◆ Exercise details ◆
Copy out all the entries below, word for word.

____ Provided information

(* ===== verification/Evmc.v ===== *)
(** * The EVMC entry point: tools/ssvm-evmc/evmccreate.cpp

    [execute] runs one message in a new VM with the EEI module and turns what happened into
    an [evmc_result].  The pointer [context] is the state [E] of the EVMC host. *)
From stdpp Require Import base list numbers option strings.
From Stdlib Require Import ZArith Lia.
From S2P Require Import Prelude Types Instruction AST Memory FileMgr Loader FormChecker.
From S2P Require Import Validator StackMgr Runtime Interpreter Instantiate StoreFacts VM VMFacts.
From S2P Require Import HostFunc HostFuncFacts EEI EEIGas Wasi WasiFacts HostModules.
#[local] Open Scope Z_scope.

Definition EVMC_FAILURE : Z := 1.

Definition isWasmBinary (Code : list Z) : bool :=
  (8 <=? sizeZ Code) && bool_decide (take 4 Code = [0; 0x61; 0x73; 0x6D]).

Definition ewasmConf : Configure := addVMType VM_Ewasm newConfigure.

Section Evmc.
Context {E X : Type} (os : OS X) (host : evmc_host_interface E) (keccak256 : list Z -> list Z).
#[local] Abbreviation HW := (HostWorld E X).
#[local] Abbreviation MV := (M (VM HW)).

Definition set_CallData (d : list Z) (e : EVMEnvironment E) : EVMEnvironment E :=
  mkEVMEnv (Caller e) (CallValue e) d (Address e) (ReturnData e) (EEI.Code e) (Depth e) (Flag e)
    (CallKind e) (EVMCContext e).

(** Through the references to the environment and to the measurement it shares. *)
Definition onEVM (f : Measurement -> EVMEnvironment E -> res (Measurement * EVMEnvironment E)) : MV unit :=
  fun vm =>
  let i := InterpreterEngine vm in
  match Measure i with
  | None => (Undef UB_deref, vm)
  | Some m =>
      match f m (hwEVM (HostState i)) with
      | Ok (m', e) =>
          (Ok tt, set_Interp (mkInterp (StackMgr i) (Iters i) (Some m') (StoreMgr i)
                    (set_hwEVM e (HostState i)) (InsMode i)) vm)
      | Err x => (Err x, vm)
      | Undef u => (Undef u, vm)
      | NoFuel => (NoFuel, vm)
      end
  end.

(** Data from the message; [std::vector(p, p + n)] of a null pointer is undefined. *)
Definition prepare (context : E) (msg : evmc_message) (code : list Z) : MV unit :=
  let* EEIObj := getImportModule VM_Ewasm in
  match EEIObj with
  | None => undef UB_deref
  | Some _ =>
      onEVM (fun m e => setEVMCMessage msg m (setEVMCContext context e)) ;;;
      onEVM (fun m e => Ok (m, setEVMCCode code (sizeZ code) e)) ;;;
      (if 0 <? msg_input_size msg then
         onEVM (fun m e =>
           match msg_input_data msg with
           | None => Undef UB_deref
           | Some d => let? CallData' := read_range 0 (msg_input_size msg) d in Ok (m, set_CallData CallData' e)
           end)
       else ret tt) ;;;
      onEVM (fun m e => Ok (set_CostLimit (wrap 64 (msg_gas msg)) m, e))
  end.

(** [if (result.status_code == EVMC_SUCCESS && !op) result.status_code = EVMC_FAILURE;] *)
Definition attempt (status : Z) (op : MV unit) : MV Z :=
  if status =? EVMC_SUCCESS then
    let* Res := try op in
    ret (match Res with inl _ => status | inr _ => EVMC_FAILURE end)
  else ret status.

Definition check (status : Z) (test : MV bool) : MV Z :=
  if status =? EVMC_SUCCESS then
    let* failed := test in ret (if (failed : bool) then EVMC_FAILURE else status)
  else ret status.

Definition noMemExports : MV bool :=
  let* s := get in
  let* e := lift (getMemExports (store s)) in
  ret (sizeZ e =? 0).

Definition hasStart : MV bool :=
  let* s := get in
  let* m := deref (lift (getActiveModule (store s))) in
  ret (bool_decide (is_Some (StartAddr m))).

Definition runMain (fuel : nat) (status : Z) : MV Z :=
  if status =? EVMC_SUCCESS then
    let* Res := try (executeVM fuel (chars "main") []) in
    ret (match Res with
         | inl _ => status
         | inr e => if bool_decide (e = Revert) then EVMC_REVERT else EVMC_FAILURE
         end)
  else ret status.

(** Verify the deployed code. *)
Definition verifyDeployed (fuel : nat) (msg : evmc_message) (Data : list Z) (status : Z) : res Z :=
  if isWasmBinary Data && bool_decide (msg_kind msg = EVMC_CREATE) && negb (status =? EVMC_REVERT) then
    match (parseModule fuel Data newFileMgrVector).1 with
    | Ok m => Ok (match StartSec m with Some _ => EVMC_FAILURE | None => status end)
    | Err _ => Ok EVMC_FAILURE
    | Undef u => Undef u
    | NoFuel => NoFuel
    end
  else Ok status.

Definition getMeter : MV Measurement :=
  let* s := get in match Measure (InterpreterEngine s) with Some m => ret m | None => undef UB_deref end.

Definition getReturned : MV (list Z) := gets (fun s => ReturnData (hwEVM (HostState (InterpreterEngine s)))).

(** Load, validate and instantiate the code, check the instance and run [main]. *)
Definition runCode (fuel : nat) (code : list Z) : MV Z :=
  let* s1 := attempt EVMC_SUCCESS (loadWasm fuel code) in
  let* s2 := attempt s1 validateVM in
  let* s3 := attempt s2 (instantiateVM fuel) in
  let* s4 := check s3 noMemExports in
  let* s5 := check s4 hasStart in
  runMain fuel s5.

Definition executeOn (fuel : nat) (context : E) (msg : evmc_message) (code : list Z) : MV evmc_result :=
  prepare context msg code ;;;
  let* status := runCode fuel code in
  let* m := getMeter in
  let* Data := getReturned in
  let* status' := lift (verifyDeployed fuel msg Data status) in
  ret (mkResult status'
         (if status' =? EVMC_FAILURE then 0 else sgn 64 (msg_gas msg - CostSum m))
         (if 0 <? sizeZ Data then Some Data else None) (sizeZ Data) (replicate 20 0)).

(** The context after the call is the one the environment holds. *)
Definition execute (fuel : nat) (o : X) (context : E) (msg : evmc_message) (code : list Z)
    : res evmc_result * VM HW :=
  let '(r, vm) := makeVM os host keccak256 ewasmConf o in
  match r with
  | Ok _ => executeOn fuel context msg code vm
  | Err x => (Err x, vm)
  | Undef u => (Undef u, vm)
  | NoFuel => (NoFuel, vm)
  end.

End Evmc.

________

◆ Result for this task ◆
(* ===== verification/Evmc.v ===== *)
(** * The EVMC entry point: tools/ssvm-evmc/evmccreate.cpp

    [execute] runs one message in a new VM with the EEI module and turns what happened into
    an [evmc_result].  The pointer [context] is the state [E] of the EVMC host. *)
From stdpp Require Import base list numbers option strings.
From Stdlib Require Import ZArith Lia.
From S2P Require Import Prelude Types Instruction AST Memory FileMgr Loader FormChecker.
From S2P Require Import Validator StackMgr Runtime Interpreter Instantiate StoreFacts VM VMFacts.
From S2P Require Import HostFunc HostFuncFacts EEI EEIGas Wasi WasiFacts HostModules.
#[local] Open Scope Z_scope.

Definition EVMC_FAILURE : Z := 1.

Definition isWasmBinary (Code : list Z) : bool :=
  (8 <=? sizeZ Code) && bool_decide (take 4 Code = [0; 0x61; 0x73; 0x6D]).

Definition ewasmConf : Configure := addVMType VM_Ewasm newConfigure.

Section Evmc.
Context {E X : Type} (os : OS X) (host : evmc_host_interface E) (keccak256 : list Z -> list Z).
#[local] Abbreviation HW := (HostWorld E X).
#[local] Abbreviation MV := (M (VM HW)).

Definition set_CallData (d : list Z) (e : EVMEnvironment E) : EVMEnvironment E :=
  mkEVMEnv (Caller e) (CallValue e) d (Address e) (ReturnData e) (EEI.Code e) (Depth e) (Flag e)
    (CallKind e) (EVMCContext e).

(** Through the references to the environment and to the measurement it shares. *)
Definition onEVM (f : Measurement -> EVMEnvironment E -> res (Measurement * EVMEnvironment E)) : MV unit :=
  fun vm =>
  let i := InterpreterEngine vm in
  match Measure i with
  | None => (Undef UB_deref, vm)
  | Some m =>
      match f m (hwEVM (HostState i)) with
      | Ok (m', e) =>
          (Ok tt, set_Interp (mkInterp (StackMgr i) (Iters i) (Some m') (StoreMgr i)
                    (set_hwEVM e (HostState i)) (InsMode i)) vm)
      | Err x => (Err x, vm)
      | Undef u => (Undef u, vm)
      | NoFuel => (NoFuel, vm)
      end
  end.

(** Data from the message; [std::vector(p, p + n)] of a null pointer is undefined. *)
Definition prepare (context : E) (msg : evmc_message) (code : list Z) : MV unit :=
  let* EEIObj := getImportModule VM_Ewasm in
  match EEIObj with
  | None => undef UB_deref
  | Some _ =>
      onEVM (fun m e => setEVMCMessage msg m (setEVMCContext context e)) ;;;
      onEVM (fun m e => Ok (m, setEVMCCode code (sizeZ code) e)) ;;;
      (if 0 <? msg_input_size msg then
         onEVM (fun m e =>
           match msg_input_data msg with
           | None => Undef UB_deref
           | Some d => let? CallData' := read_range 0 (msg_input_size msg) d in Ok (m, set_CallData CallData' e)
           end)
       else ret tt) ;;;
      onEVM (fun m e => Ok (set_CostLimit (wrap 64 (msg_gas msg)) m, e))
  end.

(** [if (result.status_code == EVMC_SUCCESS && !op) result.status_code = EVMC_FAILURE;] *)
Definition attempt (status : Z) (op : MV unit) : MV Z :=
  if status =? EVMC_SUCCESS then
    let* Res := try op in
    ret (match Res with inl _ => status | inr _ => EVMC_FAILURE end)
  else ret status.

Definition check (status : Z) (test : MV bool) : MV Z :=
  if status =? EVMC_SUCCESS then
    let* failed := test in ret (if (failed : bool) then EVMC_FAILURE else status)
  else ret status.

Definition noMemExports : MV bool :=
  let* s := get in
  let* e := lift (getMemExports (store s)) in
  ret (sizeZ e =? 0).

Definition hasStart : MV bool :=
  let* s := get in
  let* m := deref (lift (getActiveModule (store s))) in
  ret (bool_decide (is_Some (StartAddr m))).

Definition runMain (fuel : nat) (status : Z) : MV Z :=
  if status =? EVMC_SUCCESS then
    let* Res := try (executeVM fuel (chars "main") []) in
    ret (match Res with
         | inl _ => status
         | inr e => if bool_decide (e = Revert) then EVMC_REVERT else EVMC_FAILURE
         end)
  else ret status.

(** Verify the deployed code. *)
Definition verifyDeployed (fuel : nat) (msg : evmc_message) (Data : list Z) (status : Z) : res Z :=
  if isWasmBinary Data && bool_decide (msg_kind msg = EVMC_CREATE) && negb (status =? EVMC_REVERT) then
    match (parseModule fuel Data newFileMgrVector).1 with
    | Ok m => Ok (match StartSec m with Some _ => EVMC_FAILURE | None => status end)
    | Err _ => Ok EVMC_FAILURE
    | Undef u => Undef u
    | NoFuel => NoFuel
    end
  else Ok status.

Definition getMeter : MV Measurement :=
  let* s := get in match Measure (InterpreterEngine s) with Some m => ret m | None => undef UB_deref end.

Definition getReturned : MV (list Z) := gets (fun s => ReturnData (hwEVM (HostState (InterpreterEngine s)))).

(** Load, validate and instantiate the code, check the instance and run [main]. *)
Definition runCode (fuel : nat) (code : list Z) : MV Z :=
  let* s1 := attempt EVMC_SUCCESS (loadWasm fuel code) in
  let* s2 := attempt s1 validateVM in
  let* s3 := attempt s2 (instantiateVM fuel) in
  let* s4 := check s3 noMemExports in
  let* s5 := check s4 hasStart in
  runMain fuel s5.

Definition executeOn (fuel : nat) (context : E) (msg : evmc_message) (code : list Z) : MV evmc_result :=
  prepare context msg code ;;;
  let* status := runCode fuel code in
  let* m := getMeter in
  let* Data := getReturned in
  let* status' := lift (verifyDeployed fuel msg Data status) in
  ret (mkResult status'
         (if status' =? EVMC_FAILURE then 0 else sgn 64 (msg_gas msg - CostSum m))
         (if 0 <? sizeZ Data then Some Data else None) (sizeZ Data) (replicate 20 0)).

(** The context after the call is the one the environment holds. *)
Definition execute (fuel : nat) (o : X) (context : E) (msg : evmc_message) (code : list Z)
    : res evmc_result * VM HW :=
  let '(r, vm) := makeVM os host keccak256 ewasmConf o in
  match r with
  | Ok _ => executeOn fuel context msg code vm
  | Err x => (Err x, vm)
  | Undef u => (Undef u, vm)
  | NoFuel => (NoFuel, vm)
  end.

End Evmc.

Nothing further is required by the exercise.